Some combined regimens have been reported for the treatment of TAFRO syndrome refractory to corticosteroids. Kawabata et al. reported a 47-year-old Japanese woman with TAFRO syndrome in whom prednisolone and methylprednisolone pulse therapy were initiated, but were not effective. On day 28, tocilizumab was started. The urine volume suddenly increased on day 30, and the platelet count returned to more than 10.0 × 104/µL after 4 months [9]. In addition, Yamaga et al. reported a 61-year-old man with TAFRO syndrome that was refractory to initial treatment with methylprednisolone pulse therapy [17]. Tocilizumab was initiated on day 42, but it was also ineffective. 1 month after the administration of cyclosporin A (4 mg/kg /day) on day 51, the platelet count had increased to the normal range and the patient’s ascites and pleural effusion had completely resolved. Furthermore, Tatekawa et al. reported a 56-year-old man who had TAFRO syndrome [18]. Combined administration of tocilizumab and prednisolone improved lymphadenopathy, pleural effusion, anemia, thrombocytopenia, and hypoalbuminemia, but elevation of C-reactive protein and massive ascites persisted. Therefore, thalidomide was initiated at 100 mg/day, leading to complete resolution of ascites after 2 months.

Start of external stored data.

(* ===== verification/Wiring.v ===== *)
(** * The binaries (cmd/virt-controller, cmd/virt-daemon, pkg/apiserver)

    The mains after their flags were parsed: what they set up, in which order, and with which
    status they exit.  A webhook is registered with the handler value it serves, so that what a
    registered handler answers is the handler of its own file, called with the client it was
    given. *)

From stdpp Require Import base gmap strings list sets fin_maps.
From Stdlib Require Import ZArith Lia.
From S2P Require Import Prelude GoStd K8s ApiTypes Kube VmValidate Migration.
Open Scope Z_scope.

(** ** What is set up *)

(** What a controller is built from: [For], [Owns] and [Watches] of its builder, and the reconciler
    with the fields that do not come from the manager. *)
Inductive reconciler :=
| VMReconciler (PrerunnerImageName : string)
| VMMReconciler
| VMReplicaSetReconciler
| DaemonVMReconciler (NodeName NodeIP : string).

Record controllerSpec := mkController {
  cs_For : string;
  cs_Owns : list string;
  cs_Watches : list string;
  cs_Reconciler : reconciler
}.

(** A webhook's handler; [Client] is whether the client of [VMMValidator] was set. *)
Inductive webhook :=
| VMMutator
| VMValidator
| VMMValidator (Client : bool)
| VMReplicaSetMutator
| VMReplicaSetValidator.

Inductive runnable := DevicePluginManager | ConsoleServer (NodeName addr : string).

Record managerOptions := mkManagerOptions {
  MetricsBindAddress : string;
  HealthProbeBindAddress : string;
  LeaderElection : bool;
  LeaderElectionID : string
}.

(** The secure serving options of the API server. *)
Record servingOptions := mkServing { BindPort : Z; CertDirectory : string; PairName : string }.

Inductive wireE : Type → Type :=
| WireGetenv (name : string) : wireE string
(** [ctrl.GetConfigOrDie] ends the process with status 1 itself. *)
| GetConfig : wireE (option goerror)
| NewManager (o : managerOptions) : wireE (option goerror)
| IndexField (kind field : string) : wireE (option goerror)
(** [Complete] of a controller's builder *)
| CompleteController (c : controllerSpec) : wireE (option goerror)
(** [mgr.GetWebhookServer().Register] *)
| RegisterWebhook (path : string) (h : webhook) : wireE unit
| AddRunnable (r : runnable) : wireE (option goerror)
| AddHealthzCheck (name : string) : wireE (option goerror)
| AddReadyzCheck (name : string) : wireE (option goerror)
(** [kubernetes.NewForConfig] *)
| NewKubeClient : wireE (option goerror)
(** [MaybeDefaultWithSelfSignedCerts] and [ApplyTo] of the secure serving options *)
| DefaultCerts (o : servingOptions) (host ip : string) : wireE (option goerror)
| ApplyServing (o : servingOptions) (externalAddress : string) : wireE (option goerror)
| NewGenericServer (name : string) : wireE (option goerror)
| InstallAPIGroup (group version path : string) : wireE (option goerror)
(** [go PrepareRun().Run] *)
| GoRunServer : wireE unit
| StartManager : wireE (option goerror).

Abbreviation wprog := (prog wireE).

(** [if err := ...; err != nil { ...; os.Exit(1) }]. *)
Definition or_exit (p : wprog (option goerror)) (k : wprog Z) : wprog Z :=
  (let! err := p in match err with Some _ => Ret 1 | None => k end)%go.

(** An error that a caller sees with a prefix. *)
Definition or_return (msg : string) (p k : wprog (option goerror)) : wprog (option goerror) :=
  (let! err := p in match err with Some e => Ret (Some (ErrFmt msg e)) | None => k end)%go.

(** ** [SetupWithManager] of the reconcilers and [SetupWebhookWithManager] of the webhooks *)

Definition VMReconciler_SetupWithManager (image : string) : wprog (option goerror) :=
  or_return "index Pods by VM UID" (call (IndexField "Pod" "vmUID"))
    (call (CompleteController (mkController "VirtualMachine" ["Pod"] ["Pod"; "PersistentVolumeClaim"] (VMReconciler image)))).

Definition VMMReconciler_SetupWithManager : wprog (option goerror) :=
  or_return "index VMM by UID" (call (IndexField "VirtualMachineMigration" ".metadata.uid"))
    (call (CompleteController (mkController "VirtualMachineMigration" [] ["VirtualMachine"] VMMReconciler))).

Definition VMReplicaSetReconciler_SetupWithManager : wprog (option goerror) :=
  or_return "index VirtualMachine by vmrUID" (call (IndexField "VirtualMachine" "vmrUID"))
    (call (CompleteController (mkController "VirtualMachineReplicaSet" ["VirtualMachine"] ["VirtualMachine"] VMReplicaSetReconciler))).

Definition daemon_SetupWithManager (node ip : string) : wprog (option goerror) :=
  call (CompleteController (mkController "VirtualMachine" ["Pod"] [] (DaemonVMReconciler node ip))).

Definition VMMutator_Setup : wprog (option goerror) :=
  (call (RegisterWebhook "/mutate-v1alpha1-virtualmachine" VMMutator) ;;; Ret None)%go.

Definition VMValidator_Setup : wprog (option goerror) :=
  (call (RegisterWebhook "/validate-v1alpha1-virtualmachine" VMValidator) ;;; Ret None)%go.

Definition VMMValidator_Setup (Client : bool) : wprog (option goerror) :=
  (call (RegisterWebhook "/validate-v1alpha1-virtualmachinemigration" (VMMValidator Client)) ;;; Ret None)%go.

Definition VMReplicaSetMutator_Setup : wprog (option goerror) :=
  (call (RegisterWebhook "/mutate-v1alpha1-virtualmachinereplicaset" VMReplicaSetMutator) ;;; Ret None)%go.

Definition VMReplicaSetValidator_Setup : wprog (option goerror) :=
  (call (RegisterWebhook "/validate-v1alpha1-virtualmachinereplicaset" VMReplicaSetValidator) ;;; Ret None)%go.

(** ** The aggregated API server *)

(** The defaults, which the flags may change. *)
Definition NewServerOptions : servingOptions := mkServing 8443 "/var/run/virtink/serving-cert" "apiserver".

Definition ServerOptions_Validate (o : servingOptions) : option goerror := None.
Definition ServerOptions_Complete (o : servingOptions) : option goerror := None.

Definition ServerOptions_Config (o : servingOptions) : wprog (result unit) :=
  (try! _ := check (call (DefaultCerts o "localhost" "127.0.0.1")) in
   check (call (ApplyServing o "localhost:8443")))%go.

Definition NewConfig (o : servingOptions) : wprog (result unit) :=
  (try! _ := ServerOptions_Config o in Ret (Ok tt))%go.

Definition installAPIGroups : wprog (result unit) :=
  check (call (InstallAPIGroup "subresources.virt.virtink.smartx.com" "v1alpha1" "virtualmachines/console")).

(** [CompletedConfig.New]. *)
Definition NewServer : wprog (result unit) :=
  (try! _ := check (call (NewGenericServer "subresources-apiserver")) in installAPIGroups)%go.

Definition startAPIServer (o : servingOptions) : wprog (result unit) :=
  (try! _ := check (Ret (ServerOptions_Validate o)) in
   try! _ := check (Ret (ServerOptions_Complete o)) in
   try! _ := check (call NewKubeClient) in
   try! _ := NewConfig o in
   try! _ := NewServer in
   call GoRunServer ;;; Ret (Ok tt))%go.

(** ** The mains *)

Definition controller_main (metricsAddr probeAddr : string) (enableLeaderElection enableAPIServer : bool)
    (serverOptions : servingOptions) : wprog Z :=
  or_exit (call GetConfig)
  (or_exit (call (NewManager (mkManagerOptions metricsAddr probeAddr enableLeaderElection "controller.virtink.smartx.com")))
  (let! image := call (WireGetenv "PRERUNNER_IMAGE") in
   or_exit (VMReconciler_SetupWithManager image)
   (or_exit VMMutator_Setup
   (or_exit VMValidator_Setup
   (or_exit VMMReconciler_SetupWithManager
   (or_exit (VMMValidator_Setup false)
   (or_exit VMReplicaSetReconciler_SetupWithManager
   (or_exit VMReplicaSetValidator_Setup
   (or_exit VMReplicaSetMutator_Setup
   (or_exit (call (AddHealthzCheck "healthz"))
   (or_exit (call (AddReadyzCheck "readyz"))
   (let! api := (if enableAPIServer then startAPIServer serverOptions else Ret (Ok tt)) in
    match api with
    | Err _ => Ret 1
    | Ok _ => or_exit (call StartManager) (Ret 0)
    end))))))))))))%go.

Definition daemon_main (metricsAddr probeAddr consoleAddr : string) : wprog Z :=
  or_exit (call GetConfig)
  (or_exit (call (NewManager (mkManagerOptions metricsAddr probeAddr false "")))
  (let! node := call (WireGetenv "NODE_NAME") in
   let! ip := call (WireGetenv "NODE_IP") in
   or_exit (daemon_SetupWithManager node ip)
   (or_exit (call (AddRunnable DevicePluginManager))
   (or_exit (call (AddHealthzCheck "healthz"))
   (or_exit (call (AddReadyzCheck "readyz"))
   (let! node := call (WireGetenv "NODE_NAME") in
    or_exit (call (AddRunnable (ConsoleServer node consoleAddr)))
    (or_exit (call StartManager) (Ret 0))))))))%go.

Romiplostim is a thrombopoietin receptor agonist that binds competitively to the c-MPL receptor, a thrombopoietin receptor expressed on haemopoietic stem cells, and activates the signaling pathway that stimulates platelet production. It has been reported to improve the platelet count in patients with immune-mediated thrombocytopenic purpura refractory to conventional therapy [10].

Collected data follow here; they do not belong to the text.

(* ===== verification/System.v ===== *)
(** * The controllers together

    The VM controller, the migration controller and the daemons of the nodes share the stored
    VM.  The API server accepts an update only when it is based on the stored version, so a
    write is an atomic step from the VM that the writer fetched; what a user does is a step
    too.  [system_step] is the union of those steps: each controller's writes are steps of it,
    and the invariants below hold of every VM that the steps reach from a new one. *)

From stdpp Require Import base gmap strings list sets fin_maps relations.
From Stdlib Require Import ZArith Lia.
From S2P Require Import Prelude GoStd K8s ApiTypes Kube VmValidate PodBuild PodBuildProofs VmController VmControllerProofs Migration Daemon DaemonProofs.
Open Scope Z_scope.

Section System.
Context `{K : K8s}.

Inductive system_step (vm : VirtualMachine) : VirtualMachine → Prop :=
(** the VM controller *)
| sys_controller s : status_step (Status vm) s → system_step vm (set_Status s vm)
(** the daemon of a node *)
| sys_daemon node vm' : daemon_step node vm vm' → system_step vm (set_Status (Status vm') vm)
(** a migration *)
| sys_migration vmm vm' : claim_step vmm vm vm' → system_step vm (set_Status (Status vm') vm)
(** a power action requested by a user *)
| sys_power a : system_step vm (set_Status (set_PowerAction a (Status vm)) vm)
(** changes outside the status: labels, spec, finalizers, a deletion *)
| sys_object m sp : system_step vm (mkVM m sp (Status vm)).

(** The VMs a run of the system stores: created with an empty status, then changed by steps. *)
Definition reachable (vm : VirtualMachine) : Prop :=
  ∃ m sp, rtc system_step (mkVM m sp emptyVMStatus) vm.

(** Phases before a VM runs. *)
Definition before_running (p : VirtualMachinePhase) : Prop :=
  p = VirtualMachinePhaseUnset ∨ p = VirtualMachinePending ∨ p = VirtualMachineScheduling ∨ p = VirtualMachineScheduled.

(** A migration has its target pod only once the VM has run, a target node only with its
    target pod, and volume statuses record their volume pod. *)
Record coherent (s : VirtualMachineStatus) : Prop := {
  co_volumes : volumes_ok s;
  co_picked : ∀ m, Migration s = Some m → target_picked m → ¬ before_running (Phase s);
  co_target : ∀ m, Migration s = Some m → TargetNodeName m ≠ "" → target_picked m
}.

Lemma volume_key_ok (l l' : list VolumeStatus) :
  volume_key <$> l' = volume_key <$> l → Forall (λ v, is_Some (HotplugVolume v)) l → Forall (λ v, is_Some (HotplugVolume v)) l'.
Proof.
  intros E Hl. apply Forall_forall. intros v Hv. rewrite Forall_forall in Hl.
  assert (Hin : volume_key v ∈ volume_key <$> l) by (rewrite <- E; by apply list_elem_of_fmap_2).
  apply list_elem_of_fmap in Hin as (v' & [= _ ->] & Hv'). by apply Hl.
Qed.

(** The migration of a VM, after a step of the VM controller. *)
Lemma controller_picked s s' m' :
  status_step s s' → Migration s' = Some m' → (TargetNodeName m' ≠ "" → target_picked m') ∨ Migration s = Some m'.
Proof.
  intros [_ [Hm|[_ Hn]] _ _ _ _] Em; [|congruence]. rewrite Em in Hm. remember (Some m') as o eqn:Eo. destruct Hm; simplify_eq; [by right|..]; left.
  - intros _. split; congruence.
  - intros _. unfold target_picked. intuition congruence.
Qed.

Lemma controller_coherent s s' : status_step s s' → coherent s → coherent s'.
Proof.
  intros Hs [Hv Hp Ht]. split.
  - by apply (st_volumes _ _ Hs).
  - intros m' Em Hpk Hb. destruct (decide (Migration s' = Migration s)) as [E|E].
    + assert (Hnb : ¬ before_running (Phase s)) by (apply (Hp m'); congruence). destruct (decide (Phase s' = VirtualMachinePending)) as [Ep|Ep].
      * rewrite (st_restart _ _ Hs Ep) in Em; [done|]. intros E'. apply Hnb. rewrite E'. by right; left.
      * pose proof (st_phase _ _ Hs) as Hph. destruct Hph; unfold before_running in *; intuition congruence.
    + destruct (st_migrating _ _ Hs E) as [Hr|?]; [|congruence]. pose proof (st_phase _ _ Hs) as Hph. rewrite Hr in Hph.
      inversion Hph; subst; unfold before_running in *; intuition congruence.
  - intros m' Em Hn. destruct (controller_picked _ _ _ Hs Em) as [?|E]; [auto|by eapply Ht].
Qed.

Lemma handover_picked node s m m' : handover_step node s m m' → target_picked m'.
Proof. unfold target_picked. destruct m. intros []; subst; simpl; try done. intuition congruence. Qed.

Lemma daemon_coherent node vm vm' : daemon_step node vm vm' → coherent (Status vm) → coherent (Status vm').
Proof.
  intros [_ Hph Hm Hv _ _] [Hvo Hp Ht]. split.
  - by eapply volume_key_ok.
  - intros m' Em Hpk Hb. rewrite Em in Hm. destruct (Migration (Status vm)) as [m|] eqn:E; [|done].
    destruct Hm as [->|[Hr Hh]].
    + apply (Hp m eq_refl Hpk). remember (Phase (Status vm')) as q. clear Heqq. destruct Hph; unfold before_running in *; intuition congruence.
    + remember (Phase (Status vm')) as q. clear Heqq. destruct Hph; unfold before_running in *; intuition congruence.
  - intros m' Em Hn. rewrite Em in Hm. destruct (Migration (Status vm)) as [m|] eqn:E; [|done].
    destruct Hm as [->|[Hr Hh]]; [by apply (Ht m)|]. by eapply handover_picked.
Qed.

Lemma system_coherent vm vm' : system_step vm vm' → coherent (Status vm) → coherent (Status vm').
Proof.
  intros [s Hs|node vm1 Hs|vmm vm1 Hs|a|m sp] Hc; simpl.
  - by eapply controller_coherent.
  - by eapply daemon_coherent.
  - destruct Hc as [Hv Hp Ht]. destruct Hs as [_ [(_ & E & ->)|(_ & _ & ->)]]; destruct vm as [me sp []]; simpl in *;
      (split; simpl; [done|try done..]).
    + intros m [= <-] [H _]. by destruct H.
    + intros m [= <-] H. by destruct H.
  - destruct Hc as [Hv Hp Ht]. by destruct vm as [me sp []].
  - done.
Qed.

Lemma reachable_coherent vm : reachable vm → coherent (Status vm).
Proof.
  intros (m & sp & Hr). remember (mkVM m sp emptyVMStatus) as vm0 eqn:E.
  assert (Hc : coherent (Status vm0)) by (subst; split; [apply Forall_nil_2|done..]). clear E.
  induction Hr as [|vm1 vm2 vm3 Hs _ IH]; [done|]. apply IH. by eapply system_coherent.
Qed.



(** No migration takes over a VM from another: while a VM has a migration, its UID stays,
    until the migration is dropped. *)
Theorem migration_keeps_vm vm vm' m m' :
  system_step vm vm' → Migration (Status vm) = Some m → Migration (Status vm') = Some m' → Migration_UID m' = Migration_UID m.
Proof.
  intros Hs Em Em'. destruct Hs as [s Hs|node vm1 Hs|vmm vm1 Hs|a|me sp]; simpl in *.
  - destruct (st_migration _ _ Hs) as [Hm|[_ ?]]; [|congruence]. rewrite Em, Em' in Hm. inversion Hm; congruence.
  - pose proof (dt_migration _ _ _ Hs) as Hm. rewrite Em, Em' in Hm. destruct Hm as [->|[_ Hh]]; [done|].
    destruct m. destruct Hh; by subst.
  - destruct Hs as [_ [(_ & E & _)|(_ & _ & ->)]]; [congruence|]. by destruct vm as [? ? []].
  - destruct vm as [? ? []]. simpl in *. congruence.
  - congruence.
Qed.

(** The phase Unknown is left only by deleting the VM: no controller, migration or power
    action brings a VM back from it. *)
Theorem unknown_until_deleted vm vm' :
  system_step vm vm' → Phase (Status vm) = VirtualMachineUnknown → om_DeletionTimestamp (vm_meta vm) = None →
  Phase (Status vm') = VirtualMachineUnknown.
Proof.
  intros Hs Hp Hd. destruct Hs as [s Hs|node vm1 Hs|vmm vm1 Hs|a|me sp]; simpl in *.
  - pose proof (st_phase _ _ Hs) as Hph. rewrite Hp in Hph. inversion Hph; subst; intuition congruence.
  - pose proof (dt_phase _ _ _ Hs) as Hph. remember (Phase (Status vm1)) as q. clear Heqq.
    destruct Hph as [|p| |[t Ht]]; congruence.
  - destruct Hs as [_ [(_ & _ & ->)|(_ & _ & ->)]]; by destruct vm as [? ? []].
  - by destruct vm as [? ? []].
  - done.
Qed.

(** *** The programs refine the system *)

(** A status write from a fetched VM is a step of the system. *)
Definition writes_step (vm : option VirtualMachine) (vm' : VirtualMachine) : Prop :=
  ∃ vm0, vm = Some vm0 ∧ system_step vm0 (set_Status (Status vm') vm0).

Definition controller_writes X (e : kubeE X) (w : option VirtualMachine) : Prop :=
  match e with UpdateVMStatus vm => writes_step w vm | _ => True end.
Definition migration_writes X (e : kubeE X) (w : option VirtualMachineMigration * option VirtualMachine) : Prop :=
  match e with UpdateVMStatus vm => writes_step (snd w) vm | CreatePod _ | DeletePod _ | UpdateVM _ => False | _ => True end.
Definition daemon_writes X (e : nodeE X) (w : option VirtualMachine) : Prop :=
  match e with
  | Kube (UpdateVMStatus vm) => writes_step w vm
  | Kube (CreatePod _) | Kube (DeletePod _) | Kube (UpdateVM _) | Kube (UpdateVMMStatus _) => False
  | _ => True
  end.

End System.

(** ** A concrete run *)

Section Sample.
#[local] Existing Instance k8s_concrete.
#[local] Existing Instance k8s_concrete_laws.


(** A VM that was started, given a pod, and scheduled to a node. *)
Definition scheduledStatus : VirtualMachineStatus :=
  mkVMStatus VirtualMachineScheduled "vm-vm-x1" "uid-1" "node-1" VirtualMachinePowerActionUnset None [] [].
Definition scheduledVM : VirtualMachine := mkVM (sampleMeta "vm" "vm-uid") (sampleSpec [sampleDisk]) scheduledStatus.

Lemma scheduledVM_reachable : reachable scheduledVM.
Proof.
  exists (sampleMeta "vm" "vm-uid"), (sampleSpec [sampleDisk]).
  eapply rtc_l; [apply (sys_controller _ (set_Phase VirtualMachinePending emptyVMStatus))|].
  { split; simpl; try done; [constructor|by left; constructor]. }
  eapply rtc_l; [apply (sys_controller _ (set_Phase VirtualMachineScheduling (set_VMPodName "vm-vm-x1" emptyVMStatus)))|].
  { split; simpl; try done; [constructor|by left; constructor|]. by intros [?|[?|?]]. }
  eapply rtc_l; [apply (sys_controller _ scheduledStatus)|apply rtc_refl].
  split; simpl; try done; [constructor|by left; constructor].
Qed.



Definition migratingVM (p : VirtualMachineMigrationPhase) : VirtualMachine :=
  mkVM (sampleMeta "vm" "vm-uid") (sampleSpec [sampleDisk])
    (mkVMStatus VirtualMachineRunning "vm-vm-x1" "uid-1" "node-1" VirtualMachinePowerActionUnset
      (Some (mkStatusMigration "vmm-uid" p "node-2" "" 0 "vm-vm-x2" "uid-2" "")) [] []).

Lemma migration_keeps_vm_witness :
  Migration_UID (mkStatusMigration "vmm-uid" VirtualMachineMigrationSent "node-2" "" 0 "vm-vm-x2" "uid-2" "") = "vmm-uid".
Proof.
  apply (migration_keeps_vm (migratingVM VirtualMachineMigrationRunning) (migratingVM VirtualMachineMigrationSent)
    (mkStatusMigration "vmm-uid" VirtualMachineMigrationRunning "node-2" "" 0 "vm-vm-x2" "uid-2" "")).
  - apply (sys_daemon (migratingVM VirtualMachineMigrationRunning) "node-1" (migratingVM VirtualMachineMigrationSent)).
    split; simpl; auto; [by constructor|]. right. split; [done|]. by apply (hs_sent _ _ _ _ VirtualMachineMigrationSent); auto.
  - reflexivity.
  - reflexivity.
Defined.

Definition unknownVM (a : VirtualMachinePowerAction) : VirtualMachine :=
  mkVM (sampleMeta "vm" "vm-uid") (sampleSpec [sampleDisk])
    (mkVMStatus VirtualMachineUnknown "vm-vm-x1" "uid-1" "node-1" a None [] []).

Lemma unknown_until_deleted_witness : Phase (Status (unknownVM VirtualMachinePowerOn)) = VirtualMachineUnknown.
Proof.
  apply (unknown_until_deleted (unknownVM VirtualMachinePowerActionUnset) (unknownVM VirtualMachinePowerOn)).
  - exact (sys_power (unknownVM VirtualMachinePowerActionUnset) VirtualMachinePowerOn).
  - reflexivity.
  - reflexivity.
Defined.

End Sample.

In summary, an anti-IL-6 receptor antibody (tocilizumab) was effective for the systemic symptoms of our patient, including edema, renal dysfunction, and elevation of inflammatory markers, but severe thrombocytopenia persisted. Addition of a thrombopoietin receptor agonist (romiplostim) subsequently controlled her thrombocytopenia. These findings suggest the underlying contribution of IL-6 to systemic inflammation and increased vascular permeability via stimulation of VEGF and the potential involvement of an autoimmune mechanism in her persistent thrombocytopenia, and may provide additional insights into the pathophysiologic mechanisms and treatment of TAFRO syndrome.